To do
Please start at the first line of the records beneath and quote each line exactly, ending with the line containing "passes by reference, so".

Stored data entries

....................

(** * Deduplication of funnel records: a shallow embedding of
      [app/deduplicate.py], with the properties of the specification and
      further properties of the code.

    The engine is one method, [Deduplication.deduplicate_records], with the
    helper [_log_formation].  It works on a pandas data frame that the caller
    passes by reference, so the embedding keeps a store of frame objects and
    threads it, with the log, through the method in a small
    state-and-exception monad.  The pandas operations the method calls are
    embedded as functions on frames, one per call.

    Scope of the model.
    - The pandas operations are those of pandas 2.x on columns of Python
      objects.  A cell holds an integer, a string, [None] or the float
      [NaN]; other floating point cells are not modelled.
    - The threshold is a Python number, held as the rational it denotes; the
      conversion to a float of line 86 fails for an integer beyond the range
      of the floats, and a number within that range is converted without
      rounding: the removed share and the threshold fraction are rationals.
    - A frame is a list of labelled rows; a row maps column names to cells
      (column labels are unique, as in the data model of the specification).
      Row labels are kept because the method selects survivors by label
      ([idxmax], [isin], [loc]); a frame built from a sequence of records has
      the labels 0, 1, 2, ...
    - A string is a Python [str] over the code points U+0000..U+00FF, one
      character per code point; [str.strip] removes the white space of
      Python in that range: [\t\n\v\f\r], [\x1c]..[\x1f], the blank,
      U+0085 and U+00A0.
    - A configuration is [None] (for [None] and for the empty dict) or a
      record of the four entries the method reads with [dict.get]; an absent
      entry is the default the source gives it.
    - A row is a map, so a frame never holds two columns of one name.
      pandas does when a configuration names a column twice (a flag column
      among the keys, a column named like one the engine writes); the
      statements that follow the engine through [_log_formation] are
      therefore made for plain configurations ([plain_config]): distinct
      key columns, no key or flag column named like a column the engine
      writes, no flag column among the keys. *)

From Stdlib Require Import ZArith QArith Qabs Lqa Ascii DecimalString DecimalPos DecimalZ.
From stdpp Require Import gmap strings list fin_maps sorting.

Open Scope Z_scope.

(** ** Cells *)

Inductive value :=
  | VInt (z : Z)
  | VStr (s : string)
  | VNone
  | VNaN.

#[global] Instance value_eq_dec : EqDecision value.
Proof. solve_decision. Defined.

(** [str(n)] for a Python integer. *)
Definition Z_to_string (z : Z) : string :=
  NilZero.string_of_int (Z.to_int z).

(** [Series.astype(str)] on one cell of a column of Python objects. *)
Definition astype_str (v : value) : string :=
  match v with
  | VInt z => Z_to_string z
  | VStr s => s
  | VNone => "None"
  | VNaN => "nan"
  end.

(** [str.isspace] on one character. *)
Definition isspace (a : ascii) : bool :=
  let n := N_of_ascii a in
  ((9 <=? n)%N && (n <=? 13)%N) || ((28 <=? n)%N && (n <=? 32)%N)
  || (n =? 133)%N || (n =? 160)%N.

Fixpoint lstrip (s : string) : string :=
  match s with
  | EmptyString => EmptyString
  | String a s' => if isspace a then lstrip s' else s
  end.

Fixpoint rstrip (s : string) : string :=
  match s with
  | EmptyString => EmptyString
  | String a s' =>
      match rstrip s' with
      | EmptyString => if isspace a then EmptyString else String a EmptyString
      | t => String a t
      end
  end.

(** [str.strip()] *)
Definition strip (s : string) : string := lstrip (rstrip s).

(** The lambda of line 23 on one cell: [x.astype(str).str.strip()]. *)
Definition strip_cell (v : value) : value := VStr (strip (astype_str v)).

(** ** Rows and frames *)

Abbreviation Row := (gmap string value).

Record DataFrame := mkDataFrame {
  columns : list string;
  rows : list (nat * Row)
}.

(** [pd.DataFrame()] *)
Definition empty_frame : DataFrame := {| columns := []; rows := [] |}.

Definition index (d : DataFrame) : list nat := fst <$> rows d.

(** A frame built from a sequence of records gets the labels 0, 1, 2, ... *)
Definition from_records (cols : list string) (recs : list Row) : DataFrame :=
  {| columns := cols; rows := imap (λ i r, (i, r)) recs |}.

(** A cell read as a value; a hole in the table reads as [NaN]. *)
Definition cell (r : Row) (c : string) : value := default VNaN (r !! c).

(** [df[c] = f(row)] for every row: the column is overwritten when it exists
    and appended otherwise. *)
Definition assign (c : string) (f : Row → value) (d : DataFrame) : DataFrame :=
  {| columns := if decide (c ∈ columns d) then columns d else columns d ++ [c];
     rows := (λ x, (x.1, <[c := f x.2]> x.2)) <$> rows d |}.

Definition drop_row (cs : list string) (r : Row) : Row := foldr delete r cs.

(** [df.drop(cs, axis=1)]: a new frame. *)
Definition drop_cols (cs : list string) (d : DataFrame) : DataFrame :=
  {| columns := filter (λ c, c ∉ cs) (columns d);
     rows := (λ x, (x.1, drop_row cs x.2)) <$> rows d |}.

....................

Output for this task
(** * Deduplication of funnel records: a shallow embedding of
      [app/deduplicate.py], with the properties of the specification and
      further properties of the code.

    The engine is one method, [Deduplication.deduplicate_records], with the
    helper [_log_formation].  It works on a pandas data frame that the caller
    passes by reference, so the embedding keeps a store of frame objects and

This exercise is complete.